Toda a discussão no processo está centrada nas despesas feitas pelo autor com o escravo Bernardo e sua filha Anna, ambos pertencentes ao réu, e na falta de pagamento dos tais gastos por parte de Manoel Marques. O documento foi encerrado com um termo de composição feito entre autor e réu, que chegaram a um acordo amigável sobre a forma que seria paga a dívida. Sobre os motivos do tiro disparado pelo “carijó” no escravo nada é dito, nem ao menos seu nome. A única informação sobre o crime é a de que Bernardo, escravo, e o indígena sem nome vinham juntos da Fazenda das Furnas e, no caminho, o crime foi cometido. É possível que se trate de mais uma desventura, como a que ocorreu com Ventura e Antonio do caso referido há pouco, e que uma falta de sorte tenha provocado o disparo e os ferimentos em Bernardo. Mas, nesse caso, não se pode deixar de considerar a hipótese de um desentendimento entre os dois e no uso deliberado da espingarda por parte do indígena contra Bernardo.

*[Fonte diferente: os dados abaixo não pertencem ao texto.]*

Lemma filtered_search_tail_safe_quiet (results : json) (cts : list string) :
  let tail :=
    (filtered_results <- lift (filter_by_content_type results cts) ;;
     data <- lift (get filtered_results "data" JNull) ;;
     if negb (truthy data) then print "No results found matching filters."
     else
       data <- lift (item filtered_results "data") ;;
       count <- lift (len data) ;;
       print ("Found " ++ str_of_Z count ++ " results:" ++ nl) ;;
       items <- lift (iter data) ;;
       print_results rt 1 items) in
  Spec.safe tail /\ Spec.quiet tail.
Proof.
  simpl. split.
  - apply safe_bind; [apply safe_lift, filter_by_content_type_raises |].
    intros filtered. apply safe_bind; [apply safe_lift, get_raises |].
    intros data. destruct (negb (truthy data)); [apply safe_print |].
    apply safe_bind; [apply safe_lift, item_raises |]. intros data'.
    apply safe_bind; [apply safe_lift, len_raises |]. intros count.
    apply safe_bind; [apply safe_print |]. intros _.
    apply safe_bind; [apply safe_lift, iter_raises |]. intros items.
    apply print_results_safe.
  - apply quiet_bind; [apply quiet_lift |].
    intros filtered. apply quiet_bind; [apply quiet_lift |].
    intros data. destruct (negb (truthy data)); [apply quiet_print |].
    apply quiet_bind; [apply quiet_lift |]. intros data'.
    apply quiet_bind; [apply quiet_lift |]. intros count.
    apply quiet_bind; [apply quiet_print |]. intros _.
    apply quiet_bind; [apply quiet_lift |]. intros items.
    apply print_results_quiet.
Qed.

Lemma filtered_search_steps_frame (query : string) (cts : list string)
  (limit : Z) (w w' : World) (r : Result unit) :
  filtered_search_steps rt env cfg query cts limit w = (r, w') ->
  (forall e, r = Raise e -> is_Exception e = true)
  /\ exists r1 w1,
       search rt env cfg (token_manager cfg) (JStr query) limit "relevance"
         (Spec.filter_announced query cts limit w) = (r1, w1)
       /\ sent w' = sent w1.
Proof.
  rewrite filtered_search_steps_run.
  destruct (search rt env cfg (token_manager cfg) (JStr query) limit "relevance"
              (Spec.filter_announced query cts limit w))
    as [[results | e0] w1] eqn:Hs.
  - destruct (filtered_search_tail_safe_quiet results cts) as [Hsafe Hquiet].
    intros Hrun. split.
    + intros e ->. now apply (Hsafe _ _ _ Hrun).
    + exists (Ok results), w1. split; [reflexivity |].
      apply (Hquiet _ _ _ Hrun).
  - intros [= <- <-]. split.
    + intros e [= <-]. now apply (search_relevance_raises rt env cfg _ _ _ _ _ Hs).
    + now exists (Raise e0), w1.
Qed.

(** X19: A filtered search from the command line.  When the search succeeds
    with well-formed results, it prints one numbered line
    "i. title (type)" per result whose type is among the content types,
    in their order, after the count, or the notice that none matched.
    Whatever happens, it ends normally or with exit status 1, it sends at
    most one search request and never a generation request. *)
Theorem filtered_search_prints (query : string) (cts : list string) (limit : Z)
  (w : World) :
  (forall d rs w1,
     search rt env cfg (token_manager cfg) (JStr query) limit "relevance"
       (Spec.filter_announced query cts limit w) = (Ok (JDict d), w1) ->
     lookup "data" d = Some (JList rs) ->
     forallb Spec.typed rs = true ->
     let kept := filter (Spec.of_type cts) rs in
     filtered_search rt env cfg query cts limit w
     = (Ok tt,
        Spec.printed_all
          (match kept with
           | [] => ["No results found matching filters."]
           | _ :: _ =>
               ("Found " ++ str_of_Z (Z.of_nat (List.length kept))
                  ++ " results:" ++ nl)
               :: Spec.result_lines rt 1 kept
           end) w1)) /\
  (forall r w',
     filtered_search rt env cfg query cts limit w = (r, w') ->
     (r = Ok tt \/ r = Raise (SystemExit 1))
     /\ Spec.generation_requests (sent w') = Spec.generation_requests (sent w)
     /\ exists delta, sent w' = (sent w ++ delta)%list
                      /\ (List.length (Spec.search_requests delta) <= 1)%nat).
Proof.
  split.
  - intros d rs w1 Hs Hd Hty kept. unfold filtered_search. apply try_except_ok.
    rewrite filtered_search_steps_run, Hs.
    unfold bindM at 1, lift at 1.
    rewrite (filter_by_content_type_typed d rs cts Hd Hty). fold kept.
    unfold bindM at 1, lift at 1, get at 1. rewrite lookup_store_same.
    assert (Hkept : forallb Spec.typed kept = true).
    { rewrite forallb_forall in *. intros x Hx.
      apply filter_In in Hx as [Hx _]. now apply Hty. }
    destruct kept as [| k0 kept'] eqn:Ek.
    + reflexivity.
    + rewrite <- Ek in *.
      replace (negb (truthy (JList kept))) with false by (rewrite Ek; reflexivity).
      unfold bindM at 1, lift at 1, item at 1. rewrite lookup_store_same.
      unfold bindM at 1, lift at 1, len at 1.
      unfold bindM at 1, print at 1.
      unfold bindM at 1, lift at 1, iter at 1.
      rewrite (print_results_typed 1 kept _ Hkept).
      unfold Spec.printed_all. simpl. now rewrite <- app_assoc.
  - intros r w' Hrun. unfold filtered_search, try_except in Hrun.
    destruct (filtered_search_steps rt env cfg query cts limit w)
      as [r0 w0] eqn:Hsteps.
    destruct (filtered_search_steps_frame _ _ _ _ _ _ Hsteps)
      as (Hsafe & r1 & w1 & Hs & Hsent).
    destruct (search_no_generation rt env cfg _ _ _ _ _ _ Hs)
      as (Hgen & delta & Hdelta & Hcount).
    assert (Hw : sent w' = sent w0).
    { destruct r0 as [a | e]; [now injection Hrun as _ <- |].
      rewrite (Hsafe e eq_refl) in Hrun. now injection Hrun as _ <-. }
    split; [| split].
    + destruct r0 as [[] | e]; [left; now injection Hrun as <- _ |].
      rewrite (Hsafe e eq_refl) in Hrun. right. now injection Hrun as <- _.
    + rewrite Hw, Hsent. exact Hgen.
    + exists delta. split; [| exact Hcount]. rewrite Hw, Hsent. exact Hdelta.
Qed.
(** * perfectogo/log: the Logger writer, its header formatter and the level
    functions, embedded from [log.go].

    Conventions of the embedding.
    - A Go [string] and a [[]byte] are both sequences of bytes; both are
      modelled by [String.string], whose characters are the 256 bytes.
      The conversions [[]byte(s)] and [string(b)] are the identity.
    - A Go [int] is a 64-bit two's complement integer, modelled by [Z].
      Bit tests use [Z.land]; a value is read as an [int] through [int64].
    - A run-time panic is the result [None]. *)

From Stdlib Require Import ZArith Bool List Ascii String DecimalString Lia.
From Stdlib Require Import Permutation.
Import ListNotations.
Local Open Scope string_scope.
Local Open Scope Z_scope.

(** ** Flag bitset ([const ( Ldate = 1 << iota ... )]) *)

Definition Ldate         : Z := Z.shiftl 1 0.
Definition Ltime         : Z := Z.shiftl 1 1.
Definition Lmicroseconds : Z := Z.shiftl 1 2.
Definition Llongfile     : Z := Z.shiftl 1 3.
Definition Lshortfile    : Z := Z.shiftl 1 4.
Definition LUTC          : Z := Z.shiftl 1 5.
Definition Lmsgprefix    : Z := Z.shiftl 1 6.
Definition LstdFlags     : Z := Z.lor Ldate Ltime.

(** [l.flag & m != 0] *)
Definition has (flag m : Z) : bool := negb (Z.land flag m =? 0).

(** ** Machine integers and bytes *)

(** The value of a Go [int]: the representative of [z] modulo [2^64] in
    [-2^63, 2^63). *)
Definition int64 (z : Z) : Z := (z + 2^63) mod 2^64 - 2^63.

(** The conversion [byte(x)] of an [int]: the low eight bits. *)
Definition byte (x : Z) : ascii := ascii_of_N (Z.to_N (x mod 256)).

(** ['0'], ['/'] and the other byte literals of the source. *)
Definition ch (c : ascii) : string := String c EmptyString.
Definition slash : ascii := "/"%char.
Definition newline : ascii := ascii_of_nat 10.
Definition nl : string := ch newline.

(** ** Operations on a buffer [buf *[]byte]

    A buffer operation transforms the bytes accumulated so far, or panics. *)

Definition BufOp : Type := string -> option string.

Definition skip : BufOp := fun buf => Some buf.

(** [append] of the bytes of [s] to the buffer *)
Definition append_bytes (s : string) : BufOp := fun buf => Some (buf ++ s).

Definition seq_op (a b : BufOp) : BufOp :=
  fun buf => match a buf with Some buf' => b buf' | None => None end.

Definition when (c : bool) (a : BufOp) : BufOp := if c then a else skip.

Declare Scope bufop_scope.
Delimit Scope bufop_scope with bufop.
Bind Scope bufop_scope with BufOp.
Notation "a ;; b" := (seq_op a b) (at level 61, right associativity) : bufop_scope.

(** A buffer operation that only appends and never panics. *)
Definition appends (op : BufOp) : Prop :=
  forall b, exists d, op b = Some (b ++ d).

(** A buffer operation that never panics and appends the same bytes to
    every buffer. *)
Definition uniform (op : BufOp) : Prop :=
  exists d, forall b, op b = Some (b ++ d).

(** ** [itoa]

    The decimal digits are assembled from the right in the array
    [b [20]byte].  [slots] is [bp + 1], the number of cells of [b] not yet
    written; [acc] is [b[bp+1:]].  Indexing [b[bp]] with no cell left is an
    index-out-of-range panic. *)
Fixpoint itoa_loop (slots : nat) (i wid : Z) (acc : string) : option string :=
  match slots with
  | O => None
  | S slots' =>
      if (10 <=? i) || (1 <? wid) then
        let q := Z.quot i 10 in
        itoa_loop slots' q (wid - 1) (String (byte (48 + i - q * 10)) acc)
      else
        Some (String (byte (48 + i)) acc)
  end.

Definition itoa (i wid : Z) : BufOp :=
  fun buf =>
    match itoa_loop 20 (int64 i) wid "" with
    | Some digits => Some (buf ++ digits)
    | None => None
    end.

(** ** [time.Time]

    The type and its methods belong to the standard library; [Date] and
    [Clock] are its calendar computation.  An instant is a number of seconds
    since the Unix epoch and a nanosecond offset inside that second; the
    location contributes the offset from UTC that is in force at that
    instant.  [nsec_ok] is the invariant of the Go type: [Nanosecond] lies
    in [0, 999999999]. *)
Record Time : Type := mkTime {
  unixSec : Z;
  nsec : Z;
  zoneOffset : Z;
  nsec_ok : (0 <=? nsec) && (nsec <? 1000000000) = true
}.

(** [t.UTC()] *)
Definition UTC (t : Time) : Time :=
  mkTime (unixSec t) (nsec t) 0 (nsec_ok t).
(** * Alarm merge: transcribe_excel_2_yaml.py and transcribe_excel_2_yaml_filt.py

    A shallow embedding of the two scripts of the repository.  Both define a
    class [AtualizadorDeAlarmes] whose method [executar_atualizacao] loads the
    alarms already stored in a YAML file, loads new alarms from an Excel
    sheet, moves every new alarm whose identifier is taken to the next free
    identifier above it, and saves the concatenation.

    - [transcribe_excel_2_yaml.py] reads the sheet by column position and
      sorts by [alarm_id] when saving: [Module Posicional].
    - [transcribe_excel_2_yaml_filt.py] reads the sheet by column title and
      saves in append order: [Module Titulos].

    What the libraries do ([pandas.read_excel], [yaml.safe_load],
    [yaml.dump], [print]) is the boundary of the model: the state holds what
    [read_excel] and [safe_load] return, the console and the list of payloads
    handed to [yaml.dump]. *)

From Stdlib Require Import ZArith NArith String Ascii DecimalString Sorted.
From stdpp Require Import base list gmap sets fin_sets.

#[local] Open Scope Z_scope.

(** ** Python text *)

(** A Python [str] is a sequence of code points. *)
Definition pystr : Type := list N.

(** An ASCII literal, code point by code point. *)
Definition lit (s : string) : pystr :=
  (λ a, N_of_ascii a) <$> list_ascii_of_string s.

(** [Py_UNICODE_ISSPACE]: the code points [str.strip()] removes. *)
Definition isspace (c : N) : bool :=
  ((9 <=? c) && (c <=? 13) || (28 <=? c) && (c <=? 32)
   || (c =? 133) || (c =? 160) || (c =? 5760)
   || (8192 <=? c) && (c <=? 8202)
   || (c =? 8232) || (c =? 8233) || (c =? 8239) || (c =? 8287)
   || (c =? 12288))%N.

Fixpoint lstrip (s : pystr) : pystr :=
  match s with
  | c :: s' => if isspace c then lstrip s' else s
  | [] => []
  end.

Definition rstrip (s : pystr) : pystr := reverse (lstrip (reverse s)).

(** [str.strip()] with no argument. *)
Definition strip (s : pystr) : pystr := rstrip (lstrip s).
Lemma Split_concat (key : string) (keys : list string) :
  Forall singleSegment (key :: keys) ->
  Split (String.concat "." (key :: keys)) = key :: keys.
Proof.
  revert key. induction keys as [|next keys IH]; intros key Hkeys;
    inversion Hkeys as [|? ? Hkey Hrest]; subst.
  - exact Hkey.
  - change (String.concat "." (key :: next :: keys))
      with (key ++ String "." (String.concat "." (next :: keys)))%string.
    now rewrite (Split_segment_dot _ _ Hkey), (IH next Hrest).
Qed.

(** [strings.Split] and the joining of the parts undo each other: the
    parts of a path hold no dot and joined with dots give the path back, and
    a path made by joining keys that hold no dot splits into those keys. *)
Theorem Split_concat_round_trip (path key : string) (keys : list string)
  (Hkeys : Forall singleSegment (key :: keys)) :
  String.concat "." (Split path) = path
  /\ Forall singleSegment (Split path)
  /\ Split (String.concat "." (key :: keys)) = key :: keys.
Proof.
  split; [apply concat_Split|].
  split; [apply Split_singleSegment|now apply Split_concat].
Qed.

Lemma Split_concat_round_trip_witness :
  String.concat "." (Split "a..b") = "a..b"
  /\ Forall singleSegment (Split "a..b")
  /\ Split (String.concat "." ["user"; "address"; "city"])
     = ["user"; "address"; "city"].
Proof.
  apply (Split_concat_round_trip "a..b" "user" ["address"; "city"]).
  repeat constructor.
Defined.

(** ** Variable resolution along a path *)

Lemma getVarLoop_app (xs ys : list string) (d value : Value) :
  getVarLoop (xs ++ ys) d value
  = (d' <- getVarLoop xs d value ;; getVarLoop ys d' value).
Proof.
  revert d. induction xs as [|x xs IH]; intros d; [reflexivity|].
  simpl. destruct (getVarFromData x d value); [apply IH|reflexivity].
Qed.

(** Where every key is present the loop arrives where the keys lead,
    whatever the operand of [var] is. *)
Lemma getVarLoop_resolve (keys : list string) (value : Value) :
  forall data r,
  resolve data keys = Some r -> getVarLoop keys data value = Ok r.
Proof.
  induction keys as [|key keys IH]; intros data r H; simpl in *.
  - now injection H as ->.
  - destruct data; try discriminate H.
    destruct (isNil (mapIndex m key)) eqn:Hnil; [discriminate H|].
    rewrite (getVarFromData_found _ _ _ Hnil). cbn [bind]. now apply IH.
Qed.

Mas, para além de saber se os homicídios foram intencionais ou acidentais, esses dois processos judiciais mostram a convivência e o compartilhamento de experiência que havia entre negros e índios na Capitania de São Paulo. Os dois documentos são datados na primeira metade do século XVIII, um em 1732 e outro em 1750, mostrando que mesmo nesse período em que a presença de escravos africanos e afrodescendentes ainda era reduzida na região, houve a possibilidade de contato e do estabelecimento de relações bastante próximas entre pessoas de um e de outro grupo. Diferentemente das hostilidades e enfrentamentos entre índios e negros apresentados por Schwartz para o nordeste da América portuguesa, na Capitania de São Paulo as relações entre eles foram muito mais próximas e pontuais.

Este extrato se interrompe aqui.